Abstract Matrix proteins of the SIBLING family interact with bone cells and with bone mineral and are thus in a key position to regulate bone development, remodeling and repair. Within this family, bone sialoprotein (BSP) is highly expressed by osteoblasts, hypertrophic chondrocytes and osteoclasts. We recently reported that mice lacking BSP (BSP−/−) have very low trabecular bone turnover. In the present study, we set up an experimental model of bone repair by drilling a 1 mm diameter hole in the cortical bone of femurs in both BSP−/− and +/+ mice. A non-invasive MRI imaging and bone quantification procedure was designed to follow bone regeneration, and these data were extended by μCT imaging and histomorphometry on undecalcified sections for analysis at cellular level. These combined approaches revealed that the repair process as reflected in defect-refilling in the cortical area was significantly delayed in BSP−/− mice compared to +/+ mice.
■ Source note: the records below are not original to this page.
Lemma first_of s : first s.
Proof.
  destruct s as [|b0 s]; [constructor|].
  destruct (Z.ltb_spec (byte_val b0) 0x80) as [Hb|Hb]; [by constructor|].
  assert (Hl : (byte_val b0 <? 0x80) = false) by (by apply Z.ltb_ge).
  destruct s as [|b1 s]; [apply first_bad; [done|]; intros; cbn [walk]; by rewrite Hl|].
  destruct (two b0 b1) eqn:E2; [by apply (first_rune [b0; b1])|].
  destruct s as [|b2 s]; [apply first_bad; [done|]; intros; cbn [walk]; by rewrite Hl, E2|].
  destruct (three b0 b1 b2) eqn:E3; [by apply (first_rune [b0; b1; b2])|].
  destruct s as [|b3 s]; [apply first_bad; [done|]; intros; cbn [walk]; by rewrite Hl, E2, E3|].
  destruct (four b0 b1 b2 b3) eqn:E4; [by apply (first_rune [b0; b1; b2; b3])|].
  apply first_bad; [done|]. intros. 
  change (walk f g h (b0 :: b1 :: b2 :: b3 :: s)) with
    (if byte_val b0 <? 0x80 then f b0 ++ walk f g h (b1 :: b2 :: b3 :: s) else
     if two b0 b1 then g [b0; b1] ++ walk f g h (b2 :: b3 :: s) else
     if three b0 b1 b2 then g [b0; b1; b2] ++ walk f g h (b3 :: s) else
     if four b0 b1 b2 b3 then g [b0; b1; b2; b3] ++ walk f g h s else h ++ walk f g h (b1 :: b2 :: b3 :: s)).
  by rewrite Hl, E2, E3, E4.
Qed.

Lemma runes_ind (P : list byte → Prop) :
  P [] →
  (∀ b s, byte_val b < 0x80 → P s → P (b :: s)) →
  (∀ l s, is_rune l → P s → P (l ++ s)) →
  (∀ b s, 0x80 ≤ byte_val b → (∀ f g h, walk f g h (b :: s) = h ++ walk f g h s) → P s → P (b :: s)) →
  ∀ s, P s.
Proof.
  intros H0 Ha Hr Hb s. remember (length s) as n eqn:E. revert s E.
  induction n as [n IH] using lt_wf_ind. intros s ->.
  destruct (first_of s) as [|b s Hlow|l s Hl|b s Hhigh Hw]; [done| | |].
  - apply Ha; [done|]. eapply IH; [|done]. cbn. lia.
  - apply Hr; [done|]. eapply IH; [|done]. rewrite length_app. destruct l; [done|]. cbn. lia.
  - apply Hb; [done..|]. eapply IH; [|done]. cbn. lia.
Qed.

(** ** Strings *)

Lemma prepend_app x y r : prepend x (prepend y r) = prepend (x ++ y) r.
Proof. destruct r as [[s rest]|]; [|done]. cbn. by rewrite app_assoc. Qed.
(* ===== verification/Freshness.v ===== *)
(** * The freshness gauges

    Two gauges of [src/internal/obs/obs.go] say when something last happened.
    [last_object_timestamp_seconds] of a lane is set by the read loop of
    [src/lanes/lanes.go], from a clock refreshed by a ticker
    ([startCoarseClock]) and only when the second differs from the one the
    connection set last ([lastStamp]). [last_pull_timestamp_seconds] is set by
    [timed] of [src/retrieval/server.go] around the handlers of the routes the
    bridge serves, and not around the catch-all. The lane is the machine of
    [Lanes.v] and the routes are those of [Routes.v]; gauges and histogram
    series are those of [ClusterState.v]. *)

From Stdlib Require Import Strings.Byte.
From stdpp Require Import base list strings numbers gmap.
From S2P Require Import Prelude HashId Objfmt Cache Generational TxBuild Handlers Slab Lanes Retrieval EndToEnd Routes ClusterState.
Import bridge retrieval gauges.

Module freshness.
(** The label a lane's gauge is kept under. *)
Definition label (cfg : lanes.Config) : string := String.string_of_list_byte (lanes.Name cfg).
Concomitantly, histomorphometry showed that formation, mineralization and remodeling of repair (primary) bone in the medulla were delayed in BSP−/− mice, with lower osteoid and osteoclast surfaces at day 15. In conclusion, the absence of BSP delays bone repair at least in part by impairing both new bone formation and osteoclast activity.